THE INPUT →
(** The cookie [/auth] sets for a secret that holds an [=] is not read back
    as that secret: the browser that just logged in is turned away, while
    the same secret sent as a bearer token is let in. *)
Example auth_cookie_not_read_back :
  set_cookie (auth {| APP_TOKEN := Some "a=b"; PORT := None |}
                   {| authorization := None; cookie := None; cookies := ∅;
                      query := {[ "token" := "a=b" ]}; body := ∅ |})
    = Some "app_token=a=b; Path=/; HttpOnly; SameSite=Strict; Max-Age=31536000" /\
  app {| APP_TOKEN := Some "a=b"; PORT := None |} 0 GET_api_issues
      (cookie_request "app_token=a=b") empty_db = Blocked unauthorized /\
  exists out,
    app {| APP_TOKEN := Some "a=b"; PORT := None |} 0 GET_api_issues
        {| authorization := Some "Bearer a=b"; cookie := None; cookies := ∅;
           query := ∅; body := ∅ |} empty_db = Handled out.
Proof.
  split; [by vm_compute|]. split; [by vm_compute|].
  vm_compute. eexists. reflexivity.
Qed.

(** ** [ORDER BY ... DESC] *)

Section OrderBy.

Context {A : Type} (key : A -> Z).

Lemma insert_desc_perm (x : A) (l : list A) :
  Permutation (insert_desc key x l) (x :: l).
Proof.
  induction l as [|y l IH]; simpl; [done|].
  destruct (key y <? key x); [done|].
  rewrite IH. apply perm_swap.
Qed.

Lemma order_by_desc_perm (l : list A) : Permutation (order_by_desc key l) l.
Proof.
  induction l as [|x l IH]; simpl; [done|].
  rewrite insert_desc_perm. by constructor.
Qed.

Lemma insert_desc_hd (x y : A) (l : list A) :
  desc key y x -> HdRel (desc key) y l -> HdRel (desc key) y (insert_desc key x l).
Proof.
  intros Hx Hl. destruct l as [|z l]; simpl; [by constructor|].
  destruct (key z <? key x); constructor; [done|].
  by apply HdRel_inv in Hl.
Qed.

Lemma insert_desc_sorted (x : A) (l : list A) :
  Sorted (desc key) l -> Sorted (desc key) (insert_desc key x l).
Proof.
  induction l as [|y l IH]; intros Hs; simpl.
  - repeat constructor.
  - apply Sorted_inv in Hs as [Hs Hhd].
    destruct (key y <? key x) eqn:Hlt.
    + constructor; [by constructor|]. constructor. unfold desc. lia.
    + constructor; [by apply IH|].
      apply insert_desc_hd; [unfold desc; lia | done].
Qed.

Lemma order_by_desc_sorted (l : list A) : Sorted (desc key) (order_by_desc key l).
Proof.
  induction l as [|x l IH]; simpl; [constructor|].
  by apply insert_desc_sorted.
Qed.

(** The first row of a descending list is the most recent of all. *)
Lemma sorted_desc_head (x : A) (l : list A) :
  Sorted (desc key) (x :: l) -> forall y, In y (x :: l) -> key y <= key x.
Proof.
  intros Hs. apply Sorted_StronglySorted in Hs.
  - apply StronglySorted_inv in Hs as [_ Hall].
    rewrite List.Forall_forall in Hall.
    intros y [->|Hy]; [lia | by apply Hall].
  - intros a b c. unfold desc. lia.
Qed.

End OrderBy.

(** ** Reviews *)



Example latest_review_is_the_newest :
  get_api_reviews_slug "intro" blank_request reviews_db
    = Ok (reply (Json_review new_review), reviews_db).
Proof. reflexivity. Qed.

(** ** Listing issues and gaps *)

Lemma sql_eq_decide (column : option string) (s : string) :
  sql_eq column (Some s) = bool_decide (column = Some s).
Proof.
  destruct column as [c|]; simpl.
  - destruct (String.eqb_spec c s) as [->|Hne].
    + by rewrite bool_decide_eq_true_2.
    + rewrite bool_decide_eq_false_2; [done | congruence].
  - reflexivity.
Qed.






(** ** Updating an issue *)

Lemma varchar_ok (width : nat) (v v' : option string) :
  varchar width v = Ok v' -> v' = v.
Proof.
  destruct v as [s|]; simpl; [destruct (_ <=? _)%nat|]; congruence.
Qed.

Lemma varchar_fits (width : nat) (v : option string) :
  (forall s, v = Some s -> (String.length s <= width)%nat) ->
  varchar width v = Ok v.
Proof.
  intros H. destruct v as [s|]; simpl; [|done].
  specialize (H s eq_refl). apply Nat.leb_le in H. by rewrite H.
Qed.



(** Resolving an issue and patching it back to [open] later: the time
    stamp written by the first update is gone after the second. *)
Example reopen_clears_resolved_at :
  exists res1 db1 res2 db2,
    patch_api_issues_id "1" resolve_request 20 sample_db = Ok (res1, db1) /\
    map Issue.resolved_at (docs_issues db1) = [Some 20] /\
    patch_api_issues_id "1" reopen_request 30 db1 = Ok (res2, db2) /\
    map Issue.resolved_at (docs_issues db2) = [None] /\
    map Issue.status (docs_issues db2) = [Some "open"].
Proof. do 4 eexists. vm_compute. repeat split. Qed.

(** ** Creating rows *)

Lemma varchar_prepare (width : nat) (v : field) :
  fits width v -> varchar width (prepareValue v) = Ok (prepareValue v).
Proof.
  intros H. apply varchar_fits. intros s Hs. apply H.
  destruct v; simpl in Hs; congruence.
Qed.

Lemma post_api_issues_ok (req : Request) (now : Z) (db : Db) (res : Response) (db' : Db) :
  post_api_issues req now db = Ok (res, db') ->
  exists row,
    res = reply (Json_issue row) /\
    docs_issues db' = (docs_issues db ++ [row])%list /\
    Issue.status row = Some "open" /\ Issue.created_at row = now /\
    Issue.doc_slug row = prepareValue (prop "doc_slug" (body req)) /\
    Issue.doc_title row = prepareValue (prop "doc_title" (body req)) /\
    Some (Issue.issue_type row) = prepareValue (prop "issue_type" (body req)) /\
    Some (Issue.description row) = prepareValue (prop "description" (body req)) /\
    Issue.suggested_fix row = prepareValue (prop "suggested_fix" (body req)).
Proof.
  unfold post_api_issues, insert_issue.
  destruct (varchar 255 _) as [slug|] eqn:H1; simpl; [|discriminate].
  destruct (varchar 500 _) as [title|] eqn:H2; simpl; [|discriminate].
  destruct (varchar 50 _) as [type|] eqn:H3; simpl; [|discriminate].
  apply varchar_ok in H1, H2, H3. subst.
  destruct (prepareValue (prop "issue_type" (body req))) as [type|];
    simpl; [|discriminate].
  destruct (prepareValue (prop "description" (body req))) as [descr|];
    simpl; [|discriminate].
  intros [= <- <-]. eexists. repeat split.
Qed.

PROMPT → Please give an exact copy of the lines above, beginning with the line containing "authorization := Some" and running through the line containing "Lemma insert_desc_hd (x", and of no other lines.

RESPONSE TO THE EXERCISE →
        {| authorization := Some "Bearer a=b"; cookie := None; cookies := ∅;
           query := ∅; body := ∅ |} empty_db = Handled out.
Proof.
  split; [by vm_compute|]. split; [by vm_compute|].
  vm_compute. eexists. reflexivity.
Qed.

(** ** [ORDER BY ... DESC] *)

Section OrderBy.

Context {A : Type} (key : A -> Z).

Lemma insert_desc_perm (x : A) (l : list A) :
  Permutation (insert_desc key x l) (x :: l).
Proof.
  induction l as [|y l IH]; simpl; [done|].
  destruct (key y <? key x); [done|].
  rewrite IH. apply perm_swap.
Qed.

Lemma order_by_desc_perm (l : list A) : Permutation (order_by_desc key l) l.
Proof.
  induction l as [|x l IH]; simpl; [done|].
  rewrite insert_desc_perm. by constructor.
Qed.

Lemma insert_desc_hd (x y : A) (l : list A) :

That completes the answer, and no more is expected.